Mrs. Darlington sighed involuntarily. On that very day she had been seriously examining into her affairs, and the result was a conviction that, under her present range of expenses, she must go behind-hand with great rapidity. Mr. and Mrs. Marion were to pay fourteen dollars a weeks Thus far, nothing had been received from them; and now the husband had gone off and left his family on her hands. She could not turn them off, yet how could she bear up under this additional burden!
All this passed through her mind in a moment, and produced the sigh which distracted her bosom.

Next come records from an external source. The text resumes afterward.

Lemma getUnsignedBitfield_spec p offset bits : Forall is_byte p -> in_block p offset bits ->
  getUnsignedBitfield p offset bits = Some (num (run p offset bits)).
Proof.
  intros Hb Hin. destruct (run_split p offset bits Hin) as (A & C & E & HA & Hl). destruct Hin as (? & ? & ? & ?).
  unfold getUnsignedBitfield. rewrite (get_bits_spec _ p offset 0 A (run p offset bits) C) by (done || lia).
  by rewrite Z.mul_0_l.
Qed.

Lemma setUnsignedBitfield_spec p offset bits v : Forall is_byte p -> in_block p offset bits -> exists p' A C,
  setUnsignedBitfield p offset bits v = Some p' /\ Forall is_byte p' /\ length p' = length p /\
  bits_of p = A ++ run p offset bits ++ C /\ zlen A = offset /\ length (run p offset bits) = Z.to_nat bits /\
  bits_of p' = A ++ field (Z.to_nat bits) v ++ C.
Proof.
  intros Hb Hin. destruct (run_split p offset bits Hin) as (A & C & E & HA & Hl). destruct Hin as (? & ? & ? & ?).
  destruct (set_bits_spec (Z.to_nat bits) p offset v A (run p offset bits) C) as (p' & ? & ? & ? & ?); try done; try lia.
  exists p', A, C. done.
Qed.

(** The bits of a run, and the bits outside of it. *)
Lemma run_overwritten p' A l C offset bits : bits_of p' = A ++ l ++ C -> zlen A = offset -> length l = Z.to_nat bits ->
  run p' offset bits = l.
Proof.
  intros E <- Hl. unfold run, zlen. rewrite E, Nat2Z.id, drop_app_length, <-Hl, take_app_length. done.
Qed.

Lemma run_disjoint p p' A l l' C offset bits : bits_of p = A ++ l ++ C -> bits_of p' = A ++ l' ++ C -> length l' = length l ->
  0 <= offset -> 0 <= bits -> offset + bits <= zlen A \/ zlen A + zlen l <= offset -> run p' offset bits = run p offset bits.
Proof.
  intros E E' Hl Ho Hb [H|H]; unfold run, zlen in *; rewrite E, E'.
  - rewrite !drop_app_le, !take_app_le by (rewrite ?length_drop; lia). done.
  - rewrite !drop_app_ge by lia. by rewrite Hl.
Qed.

(** ** Signed fields *)

Lemma pow2_split64 bits : 0 <= bits <= 64 -> 2 ^ 64 = 2 ^ (64 - bits) * 2 ^ bits.
Proof. intros H. rewrite <-Z.pow_add_r by lia. f_equal. lia. Qed.

Lemma uint_uint a b v : 0 <= a <= b -> uint a (uint b v) = uint a v.
Proof.
  intros H. unfold uint. apply Z.bits_inj'. intros k Hk. destruct (decide (k < a)).
  - by rewrite !Z.mod_pow2_bits_low by lia.
  - by rewrite !Z.mod_pow2_bits_high by lia.
Qed.

Lemma high_mask bits : 0 <= bits <= 64 -> u64 (Z.shiftl (u64 (-1)) bits) = 2 ^ 64 - 2 ^ bits.
Proof.
  intros H. pose proof (pow2_split64 bits H) as E. assert (0 < 2 ^ bits) by (apply Z.pow_pos_nonneg; lia).
  assert (0 < 2 ^ (64 - bits)) by (apply Z.pow_pos_nonneg; lia).
  change (u64 (-1)) with (2 ^ 64 - 1). rewrite Z.shiftl_mul_pow2 by lia. unfold uint. symmetry.
  apply (Z.mod_unique _ _ (2 ^ bits - 1)); [left; nia|ring].
Qed.

Lemma sign_bit bits c : 1 <= bits <= 64 -> negb (Z.land c (u64 (Z.shiftl 1 (bits - 1))) =? 0) = Z.testbit c (bits - 1).
Proof.
  intros H. rewrite Z.shiftl_1_l, (uint_small 64) by (split; [lia|apply Z.pow_lt_mono_r; lia]). apply land_pow2_eqb. lia.
Qed.

Lemma testbit_high u w : 0 < w -> in_u w u -> Z.testbit u (w - 1) = (2 ^ (w - 1) <=? u).
Proof.
  intros Hw Hu. assert (2 ^ w = 2 * 2 ^ (w - 1)) as E by (rewrite <-Z.pow_succ_r by lia; f_equal; lia).
  rewrite Z.testbit_eqb by lia. assert (0 < 2 ^ (w - 1)) by lia. destruct (Z.leb_spec (2 ^ (w - 1)) u).
  - rewrite <-(Z.div_unique u (2 ^ (w - 1)) 1 (u - 2 ^ (w - 1))) by lia. done.
  - rewrite Z.div_small by lia. done.
Qed.

(** The sign of a number of [w] bits. *)
Lemma sint_cases u w : 0 < w -> in_u w u -> sint w u = if 2 ^ (w - 1) <=? u then u - 2 ^ w else u.
Proof.
  intros Hw Hu. assert (2 ^ w = 2 * 2 ^ (w - 1)) as E by (rewrite <-Z.pow_succ_r by lia; f_equal; lia).
  unfold sint. destruct (Z.leb_spec (2 ^ (w - 1)) u).
  - rewrite <-(Z.mod_unique (u + 2 ^ (w - 1)) (2 ^ w) 1 (u - 2 ^ (w - 1))) by lia. lia.
  - rewrite Z.mod_small by lia. lia.
Qed.

Lemma pow_le_63 bits : 0 <= bits < 64 -> 0 < 2 ^ bits <= 2 ^ 63.
Proof. intros H. split; [apply Z.pow_pos_nonneg; lia|apply Z.pow_le_mono_r; lia]. Qed.

(** Ones above a field of [bits] bits whose sign bit is set. *)
Lemma sign_extend bits u : 1 <= bits < 64 -> in_u bits u -> 2 ^ (bits - 1) <= u ->
  s64 (Z.lor u (u64 (Z.shiftl (u64 (-1)) bits))) = u - 2 ^ bits.
Proof.
  intros Hb Hu Hs. rewrite high_mask by lia. pose proof (pow2_split64 bits ltac:(lia)) as E. pose proof (pow_le_63 bits ltac:(lia)).
  replace (2 ^ 64 - 2 ^ bits) with (Z.shiftl (2 ^ (64 - bits) - 1) bits) by (rewrite Z.shiftl_mul_pow2 by lia; rewrite E; ring).
  rewrite lor_add by lia. rewrite Z.mul_sub_distr_r, <-E, Z.mul_1_l.
  rewrite sint_cases by lia. change (64 - 1) with 63. rewrite (proj2 (Z.leb_le _ _)) by lia. lia.
Qed.
(** The fast path leaves the bytes of the result below j. *)
Lemma fast_loop_table fuel op s srcs n m j f : Forall (Forall is_byte) (s :: srcs) -> byte_table f ->
  Forall (fun s => m <= length s)%nat srcs -> (m <= n)%nat -> (j <= m)%nat -> (m - j <= fuel)%nat ->
  (forall k, (k < j)%nat -> f k = result_byte op (s :: srcs) k) -> (forall k, (j <= k < m)%nat -> f k = pad_byte s k) ->
  exists f' j', fast_loop fuel op (table f n) (s :: srcs) (Z.of_nat j) (Z.of_nat (m - j)) = Some (table f' n, Z.of_nat j') /\
    (j' <= m)%nat /\ forall k, (k < j')%nat -> f' k = result_byte op (s :: srcs) k.
Proof.
  intros Hb. revert j f. induction fuel as [|fuel IH]; intros j f Hf Hl Hmn Hj Hfuel H1 H2; cbn [fast_loop].
  all: destruct (Z.geb_spec (Z.of_nat (m - j)) 32) as [Hge|Hlt]; [|by exists f, j].
  { lia. }
  pose proof Hb as [Hs Hb']%Forall_cons. cbn [drop]. rewrite drop_0.
  set (g := patch j 32 (result_byte op (s :: srcs)) f).
  assert ((match op with BITOP_NOT => four_words word_not (table f n) (Z.of_nat j)
           | _ => combine_sources op (table f n) srcs (Z.of_nat j) end) = Some (table g n)) as ->.
  { unfold g. destruct op.
    1-3: rewrite combine_sources_table; [|done|done|lia|eapply Forall_impl; [exact Hl|]; simpl; lia].
    1-3: f_equal; apply table_congr; intros k _; unfold patch; case_bool_decide; [|done]; rewrite H2 by lia; done.
    rewrite (four_words_table _ (fun _ x => compl x)); [| | |].
    - f_equal. apply table_congr. intros k _. unfold patch. case_bool_decide; [|done]. rewrite H2 by lia.
      symmetry. apply foldl_not.
    - done.
    - unfold is_byte, compl. lia.
    - intros h q Hh ??. apply word_not_table; [done|lia]. }
  cbn [mbind option_bind]. replace (Z.of_nat j + 32) with (Z.of_nat (j + 32)) by lia.
  replace (Z.of_nat (m - j) - 32) with (Z.of_nat (m - (j + 32))) by lia.
  apply IH; [|done|done|lia|lia| |].
  - intros k. unfold g, patch. case_bool_decide; [by apply result_byte_byte|apply Hf].
  - intros k Hk. unfold g, patch. case_bool_decide; [done|apply H1; lia].
  - intros k Hk. unfold g, patch. rewrite bool_decide_eq_false_2 by lia. apply H2. lia.
Qed.

(** The lengths. *)
Definition max_len (srcs : list bytes) : Z := foldr (fun s m => Z.max (zlen s) m) 0 srcs.
(** C37: compression of 2 to 2^32 - 1 bytes is lossless and safe: whatever the
    uninitialised hash table holds, lzf_compress reads and writes nothing
    outside its buffers and terminates; when it returns a length, decompressing
    that many bytes of the output gives back the input, in any buffer of at
    least its size; and it always returns a length when the output buffer has
    room for the input, one byte more for every 32, and four bytes. *)
Theorem lzf_roundtrip garbage inp out0 :
  Forall is_byte inp -> 2 <= zlen inp < 2 ^ 32 -> (forall i, in_u 32 (garbage i)) ->
  exists n out', lzf_compress garbage inp out0 = Some (n, out') /\ zlen out' = zlen out0 /\ 0 <= n <= zlen out0 /\
    (33 * zlen inp + 128 <= 32 * zlen out0 -> n <> 0) /\
    (n <> 0 -> forall buf, zlen inp <= zlen buf ->
       lzf_decompress (take (Z.to_nat n) out') buf = (Some (inl (zlen inp)), inp ++ drop (length inp) buf)).
Proof.
  intros Hb Hl Hg. destruct (lzf_compress_spec garbage inp Hb Hl Hg out0) as (n & out' & E & Hs & [[-> Hsmall]|(ts & R & -> & -> & Htok & Hexp)]).
  - exists 0, out'. split; [done|]. split; [done|]. pose proof (zlen_nonneg out0). split; [lia|]. split; [lia|done].
  - eexists _, _. split; [exact E|]. split; [done|]. rewrite zlen_app in Hs. pose proof (zlen_nonneg R). pose proof (zlen_nonneg (encs ts)).
    split; [lia|]. split.
    + intros _ E0. apply zlen_0_inv in E0. destruct ts as [|t ts]; [cbn in Hexp; subst inp; rewrite zlen_nil in Hl; lia|].
      pose proof (enc_nonempty t). apply (f_equal length) in E0. cbn [encs mbind list_bind] in E0. rewrite length_app in E0. simpl in E0. lia.
    + intros _ buf Hbuf. unfold zlen at 1. rewrite Nat2Z.id, take_app_length.
      rewrite lzf_decompress_tokens by (done || by rewrite Hexp). by rewrite Hexp.
Qed.

(** The hash of the first bytes is computed before the length is looked at, so
    an input of one byte is read past its end. *)
Theorem lzf_compress_one_byte garbage b out0 : out0 <> [] -> lzf_compress garbage [b] out0 = None.
Proof. intros H. unfold lzf_compress. destruct out0; [done|]. rewrite zlen_cons. pose proof (zlen_nonneg out0). destruct (Z.eqb_spec (1 + zlen out0) 0); [lia|]. done. Qed.
(** [d[k] = v]: an existing key keeps its position, a new key goes last. *)
Fixpoint set (d : list (K * V)) (k : K) (v : V) : list (K * V) :=
  match d with
  | [] => [(k, v)]
  | (k', v') :: rest =>
      if decide (k' = k) then (k', v) :: rest else (k', v') :: set rest k v
  end.

(** [d.pop(k)] for a key that is present. *)
Definition pop (d : list (K * V)) (k : K) : list (K * V) :=
  filter (fun e => k <> fst e) d.

(** [next(iter(d))]: the oldest key; [StopIteration] on an empty dict. *)
Definition first_key (d : list (K * V)) : result K :=
  match d with
  | [] => Raise "StopIteration"
  | (k, _) :: _ => Ok k
  end.

Definition keys (d : list (K * V)) : list K := map fst d.
Definition values (d : list (K * V)) : list V := map snd d.

(** [{k: v for k, v in items}] *)
Definition of_items (items : list (K * V)) : list (K * V) :=
  fold_left (fun d e => set d (fst e) (snd e)) items [].

End dict.
End PyDict.

(** ** numpy primitives used by the services *)
Module Np.

(** [a - b] on two rows of equal length. *)
Definition sub (u v : vector) : vector := zip_with Rminus u v.

(** [np.linalg.norm] of a row: the Euclidean norm. *)
Definition norm (v : vector) : R :=
  sqrt (fold_right Rplus 0 (map (fun x => x * x) v)).

(** Index and value of the first maximum of the non-empty vector [x :: l]. *)
Fixpoint first_max (x : R) (l : vector) : nat * R :=
  match l with
  | [] => (0%nat, x)
  | y :: t =>
      let '(i, m) := first_max y t in
      if Rlt_dec x m then (S i, m) else (0%nat, x)
  end.

(** [np.argmax]: first index of the maximum; numpy raises [ValueError] on an
    empty sequence. *)
Definition argmax (l : vector) : result nat :=
  match l with
  | [] => Raise "ValueError"
  | x :: t => Ok (fst (first_max x t))
  end.

(** [rows.min(axis=0)]: the column-wise minimum of a non-empty stack of rows. *)
Definition min_axis0 (rows : matrix) : vector :=
  fold_left (zip_with Rmin) (tl rows) (hd [] rows).

(** [v[idx] = c]: assignment through a list of (valid) indices. *)
Definition set_at (idx : list nat) (c : R) (v : vector) : vector :=
  fold_left (fun acc i => <[i := c]> acc) idx v.

(** [np.min] and [np.max] of the non-empty vector [x :: l]. *)
Definition amin (x : R) (l : vector) : R := fold_left Rmin l x.
Definition amax (x : R) (l : vector) : R := fold_left Rmax l x.

Definition sum (l : vector) : R := fold_right Rplus 0 l.

(** [np.mean] *)
Definition mean (l : vector) : R := sum l / INR (length l).

Fixpoint insert_sorted (x : R) (l : vector) : vector :=
  match l with
  | [] => [x]
  | y :: t => if Rle_dec x y then x :: y :: t else y :: insert_sorted x t
  end.
(** * SerialManager: line-based serial command interpreter of the Tympan sketch

    A shallow embedding of [src/SerialManager.h].  The class keeps a
    64-byte line buffer and a [uint8_t] length; [respondToByte] is called
    for every received character and runs [processLine_] on newline.

    - characters are 8-bit [ascii] values, the buffer is a [list ascii]
      updated by index (stdpp's [<[i:=x]>]; an out-of-range store is a no-op
      there and undefined in C: the buffer invariant below shows that no
      store ever leaves the array);
    - a [const char *] is the list of bytes from the pointer on: [*line] is
      the head, [line++] the tail;
    - the sketch's globals and functions ([extern] in the header) are an
      interface, class [Sketch];
    - everything written to [Serial] and every call into the sketch is
      recorded, in program order, in a trace of events. *)

From Stdlib Require Import ZArith Ascii String List Floats.SpecFloat Lia.
From stdpp Require Import base list.

Local Open Scope nat_scope.
Local Open Scope char_scope.

(** ** C types and library functions *)

(** C [float]: IEEE 754 binary32 values, as the Standard Library's
    specification floats with a 24-bit significand. *)
Definition float : Type := spec_float.
Definition prec32 : Z := 24.
Definition emax32 : Z := 128.

(** [0.0f] *)
Definition float_zero : float := S754_zero false.

(** [10.0f] and [25.0f]: 10 = 10485760 * 2^-20, 25 = 13107200 * 2^-19. *)
Definition float_10 : float := S754_finite false 10485760 (-20).
Definition float_25 : float := S754_finite false 13107200 (-19).

Definition NUL : ascii := "000".
Definition CR : ascii := "013".
Definition LF : ascii := "010".

(** [isspace] of <ctype.h> in the C locale: space, \t, \n, \v, \f, \r. *)
Definition isspace (c : ascii) : bool :=
  let n := nat_of_ascii c in
  ((n =? 32) || ((9 <=? n) && (n <=? 13)))%nat.

(** [*p]: the byte under the pointer.  A read past the end of the modelled
    memory yields NUL, so a list without a NUL reads as a string that ends
    where the list ends. *)
Definition deref (p : list ascii) : ascii := hd NUL p.

(** The characters of a string literal. *)
Definition chars (s : string) : list ascii := list_ascii_of_string s.

(** C truth value of a [char]. *)
Definition nonzero (c : ascii) : bool := negb (c =? NUL).

(** The C string a pointer designates: the bytes before the first NUL. *)
Fixpoint c_str (p : list ascii) : list ascii :=
  match p with
  | [] => []
  | c :: rest => if nonzero c then c :: c_str rest else []
  end.

(** [cmd_len_++] on a [uint8_t]. *)
Definition uint8_incr (n : nat) : nat := (n + 1) mod 256.

(** ** Serial output and calls into the sketch *)

(** What [Serial.print] is given: a string literal, a [char], or a [float]
    with the number of decimals ([Serial.print(x)] prints two). *)
Inductive printable :=
| P_str (s : string)
| P_char (c : ascii)
| P_float (x : float) (digits : nat).

Inductive event :=
| Serial_print (p : printable)
| Serial_println (p : printable)
| Serial_println0
| Call_setVolKnobGain_dB (x : float)
| Call_printGainSettings
| Call_togglePrintMemoryAndCPU
| Call_setDelay_ms (x : float).

Definition is_call (e : event) : bool :=
  match e with
  | Call_setVolKnobGain_dB _ | Call_printGainSettings
  | Call_togglePrintMemoryAndCPU | Call_setDelay_ms _ => true
  | _ => false
  end.

(** The [extern] declarations of the header: the globals the interpreter
    reads and the functions it calls, over the sketch's state [D]. *)
Class Sketch (D : Type) := {
  vol_knob_gain_dB : D -> float;
  delay_ms : D -> float;
  setVolKnobGain_dB : float -> D -> D;
  printGainSettings : D -> D;
  togglePrintMemoryAndCPU : D -> D;
  setDelay_ms : float -> D -> D
}.

(** [strtof] of <stdlib.h>, on the C string at the pointer: the value and
    the number of characters consumed ([endptr - line]). *)
Class CLibrary := { strtof : list ascii -> float * nat }.

(** The world outside the class: the sketch's state and the trace. *)
Record World (D : Type) := mkWorld { sketch : D; trace : list event }.
Arguments mkWorld {D} _ _.
Arguments sketch {D} _.
Arguments trace {D} _.

(** Statements are world transformers, [s1 >>> s2] runs [s1] then [s2]. *)
Definition seq_stmt {W : Type} (s1 s2 : W -> W) : W -> W := fun w => s2 (s1 w).
Infix ">>>" := seq_stmt (at level 61, left associativity).

Definition skip {W : Type} : W -> W := fun w => w.

Section Effects.
Context {D : Type} {SK : Sketch D}.

Definition emit (e : event) (w : World D) : World D :=
  mkWorld (sketch w) (trace w ++ [e]).

Definition call (e : event) (f : D -> D) (w : World D) : World D :=
  mkWorld (f (sketch w)) (trace w ++ [e]).

Definition print (p : printable) : World D -> World D := emit (Serial_print p).
Definition println (p : printable) : World D -> World D := emit (Serial_println p).
Definition println0 : World D -> World D := emit Serial_println0.

(** [Serial.print(delay_ms)]: the global is read when the statement runs. *)
Definition print_delay_ms (w : World D) : World D :=
  print (P_float (delay_ms (sketch w)) 2) w.

(** [Serial.print(vol_knob_gain_dB, 1)] *)
Definition print_vol_knob_gain_dB (w : World D) : World D :=
  print (P_float (vol_knob_gain_dB (sketch w)) 1) w.
End Effects.

(** ** The class *)

Definition CMD_BUFFER_SIZE : nat := 64.

Record SerialManager := mkSerialManager {
  cmd_buffer_ : list ascii;
  cmd_len_ : nat
}.

(** The constructor: [cmd_len_(0)], [cmd_buffer_[0] = '\0'].  The other 63
    bytes are not initialised: [mem] is what the array holds before. *)
Definition SerialManager_new (mem : list ascii) : SerialManager :=
  mkSerialManager (<[0 := NUL]> mem) 0.

Section Interpreter.
Context {D : Type} {SK : Sketch D} {LIB : CLibrary}.

Definition printHelp : World D -> World D :=
  println0 >>>
  println (P_str "SerialManager Help: Available Commands:") >>>
  println (P_str "   h or ?: Print this help") >>>
  println (P_str "   g      : Print the current gain and delay settings") >>>
  println (P_str "   C      : Toggle printing of CPU and Memory usage") >>>
  println (P_str "   k <dB> : Set digital gain in dB (example: k 10)") >>>
  println (P_str "   d <ms> : Set delay time in ms (example: d 25)") >>>
  println0.

(** Lines 57 and 65: advance [line] while [*line] is a non-NUL [isspace]
    character. *)
Fixpoint skip_space (line : list ascii) : list ascii :=
  match line with
  | c :: rest => if nonzero c && isspace c then skip_space rest else line
  | [] => []
  end.

(** Lines 67-74: the optional numeric argument, [(has_arg, arg)]. *)
Definition parse_arg (line : list ascii) : bool * float :=
  if nonzero (deref line) then
    let '(arg, consumed) := strtof (c_str line) in
    (negb (consumed =? 0)%nat, arg)
  else (false, float_zero).

(** Lines 76-115: the [switch (cmd)]. *)
Definition dispatch (cmd : ascii) (has_arg : bool) (arg : float)
  : World D -> World D :=
  match cmd with
  | "h" | "?" => printHelp
  | "g" | "G" =>
      call Call_printGainSettings printGainSettings >>>
      print (P_str "Delay = ") >>> print_delay_ms >>> println (P_str " ms")
  | "C" | "c" =>
      println (P_str "Command Received: toggle printing of memory and CPU usage.") >>>
      call Call_togglePrintMemoryAndCPU togglePrintMemoryAndCPU
  | "k" | "K" =>
      if has_arg then call (Call_setVolKnobGain_dB arg) (setVolKnobGain_dB arg)
      else
        print (P_str "Usage: k <dB>   (current = ") >>>
        print_vol_knob_gain_dB >>>
        println (P_str " dB)")
  | "d" | "D" =>
      if has_arg then call (Call_setDelay_ms arg) (setDelay_ms arg)
      else
        print (P_str "Usage: d <ms>   (current = ") >>>
        print_delay_ms >>>
        println (P_str " ms)")
  | _ =>
      print (P_str "Unknown command: ") >>> println (P_char cmd) >>>
      println (P_str "Type 'h' for help.")
  end.

Definition processLine_ (line : list ascii) : World D -> World D :=
  let line := skip_space line in
  if deref line =? NUL then skip
  else
    let cmd := deref line in
    let line := tl line in
    let line := skip_space line in
    let '(has_arg, arg) := parse_arg line in
    dispatch cmd has_arg arg.

Definition respondToByte (c : ascii) (s : SerialManager * World D)
  : SerialManager * World D :=
  let '(this, w) := s in
  if c =? CR then (this, w)
  else if c =? LF then
    let buf := <[cmd_len_ this := NUL]> (cmd_buffer_ this) in
    let w := processLine_ buf w in
    (mkSerialManager (<[0 := NUL]> buf) 0, w)
  else if (cmd_len_ this <? CMD_BUFFER_SIZE - 1)%nat then
    let buf := <[cmd_len_ this := c]> (cmd_buffer_ this) in
    let len := uint8_incr (cmd_len_ this) in
    (mkSerialManager (<[len := NUL]> buf) len, w)
  else
    (mkSerialManager (<[0 := NUL]> (cmd_buffer_ this)) 0,
     println (P_str "Command too long. Buffer cleared.") w).

(** The sketch's loop: one call per received character. *)
Definition feed (input : list ascii) (s : SerialManager * World D)
  : SerialManager * World D :=
  fold_left (fun s c => respondToByte c s) input s.
End Interpreter.

(** ** A reference [strtof] and a reference sketch

    The theorems below hold for every [strtof] and every sketch; the
    concrete examples run on these two. *)

(** Decimal floating-point literals as <stdlib.h> reads them: optional
    white space, optional sign, digits with an optional decimal point, an
    optional exponent [e|E [sign] digits]; the value is rounded to nearest
    even in binary32.  When no digit is found nothing is consumed.  (The
    hexadecimal, INF and NAN forms that the C library also reads are not
    part of this model.) *)
Module Strtof.

Definition is_digit (c : ascii) : bool :=
  ((48 <=? nat_of_ascii c) && (nat_of_ascii c <=? 57))%nat.

Definition digit_val (c : ascii) : Z := Z.of_nat (nat_of_ascii c - 48).

(** Reads digits: the accumulated value, how many were read, the rest. *)
Fixpoint scan_digits (s : list ascii) (acc : Z) (n : nat)
  : Z * nat * list ascii :=
  match s with
  | c :: rest =>
      if is_digit c then scan_digits rest (10 * acc + digit_val c)%Z (S n)
      else (acc, n, s)
  | [] => (acc, n, [])
  end.

Fixpoint count_space (s : list ascii) : nat :=
  match s with
  | c :: rest => if isspace c then S (count_space rest) else 0
  | [] => 0
  end.

(** An optional sign: negative?, characters read, the rest. *)
Definition scan_sign (s : list ascii) : bool * nat * list ascii :=
  match s with
  | "-" :: rest => (true, 1, rest)
  | "+" :: rest => (false, 1, rest)
  | _ => (false, 0, s)
  end.

(** An optional exponent part: its value and the characters read (none
    unless at least one digit follows the [e]). *)
Definition scan_exponent (s : list ascii) : Z * nat :=
  match s with
  | "e" :: rest | "E" :: rest =>
      let '(neg, nsign, s1) := scan_sign rest in
      let '(e, ne, _) := scan_digits s1 0%Z 0 in
      if (ne =? 0)%nat then (0%Z, 0)
      else ((if neg then - e else e)%Z, 1 + nsign + ne)
  | _ => (0%Z, 0)
  end.

(** The binary32 value nearest to [m * 10^e10], ties to even. *)
Definition of_decimal (neg : bool) (m e10 : Z) : float :=
  match m with
  | Z0 => S754_zero neg
  | Zpos p =>
      if (0 <=? e10)%Z then
        binary_normalize prec32 emax32
          (if neg then - (Zpos p * 10 ^ e10) else Zpos p * 10 ^ e10)%Z 0%Z neg
      else
        let '(mz, ez, lz) :=
          SFdiv_core_binary prec32 emax32 (Zpos p) 0%Z (10 ^ (- e10))%Z 0%Z in
        binary_round_aux prec32 emax32 neg mz ez lz
  | Zneg _ => S754_nan
  end.

Definition strtof (s : list ascii) : float * nat :=
  let nws := count_space s in
  let '(neg, nsign, s1) := scan_sign (drop nws s) in
  let '(m1, nint, s2) := scan_digits s1 0%Z 0 in
  let '(m, nfrac, ndot, s3) :=
    match s2 with
    | "." :: rest =>
        let '(m2, nfrac, s3) := scan_digits rest m1 0 in (m2, nfrac, 1, s3)
    | _ => (m1, 0, 0, s2)
    end in
  if (nint + nfrac =? 0)%nat then (float_zero, 0)
  else
    let '(e, nexp) := scan_exponent s3 in
    (of_decimal neg m (e - Z.of_nat nfrac)%Z,
     nws + nsign + nint + ndot + nfrac + nexp).

End Strtof.

#[global] Instance ref_library : CLibrary := {| strtof := Strtof.strtof |}.

(** Modelled from the spec: the main sketch, whose globals and functions
    the header only declares.  Its state is the gain in dB, the delay in
    ms and the diagnostics flag; the setters store their argument, the
    toggle flips the flag, and printing the gain settings changes
    nothing. *)
Module RefSketch.

Record Device := mkDevice {
  gain : float;
  delay : float;
  print_cpu_mem : bool
}.

#[global] Instance ref_sketch : Sketch Device := {|
  vol_knob_gain_dB := gain;
  delay_ms := delay;
  setVolKnobGain_dB := fun x d => mkDevice x (delay d) (print_cpu_mem d);
  printGainSettings := fun d => d;
  togglePrintMemoryAndCPU :=
    fun d => mkDevice (gain d) (delay d) (negb (print_cpu_mem d));
  setDelay_ms := fun x d => mkDevice (gain d) x (print_cpu_mem d)
|}.

Definition dev0 : Device := mkDevice float_zero float_25 false.
Definition world0 : World Device := mkWorld dev0 [].

(** A freshly constructed manager over zeroed memory. *)
Definition fresh : SerialManager := SerialManager_new (replicate 64 NUL).

(** Feeds the characters of a string to a fresh manager. *)
Definition run (input : string) : SerialManager * World Device :=
  feed (chars input) (fresh, world0).

End RefSketch.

"Do you not know where he has gone?" she asked, seeking to throw as much sympathy and interest in her voice as possible, and thus to conceal the pressure upon her own feelings which the intelligence had occasioned.
Mrs. Marion shook her head. She knew that, in the effort to speak, her voice would fail her.
For nearly the space of a minute there was silence. This was broken, at length, by Mrs. Marion, who again wept violently. As soon as the passionate burst of feeling was over, Mrs. Darlington said to her in a kind and sympathizing voice—
"Do not grieve so deeply. You are not friendless altogether. Though you have been with us only a short time, we feel an interest in you, and will not"—
The sentence remained unfinished. There was an impulse in Mrs. Darlington's mind to proffer the unhappy woman a home for herself and children; but a sudden recollection of the embarrassing nature of her own circumstances checked the words on her tongue.
"I cannot remain a burden upon you," quickly answered Mrs. Marion. "But where can I go? What shall I do?"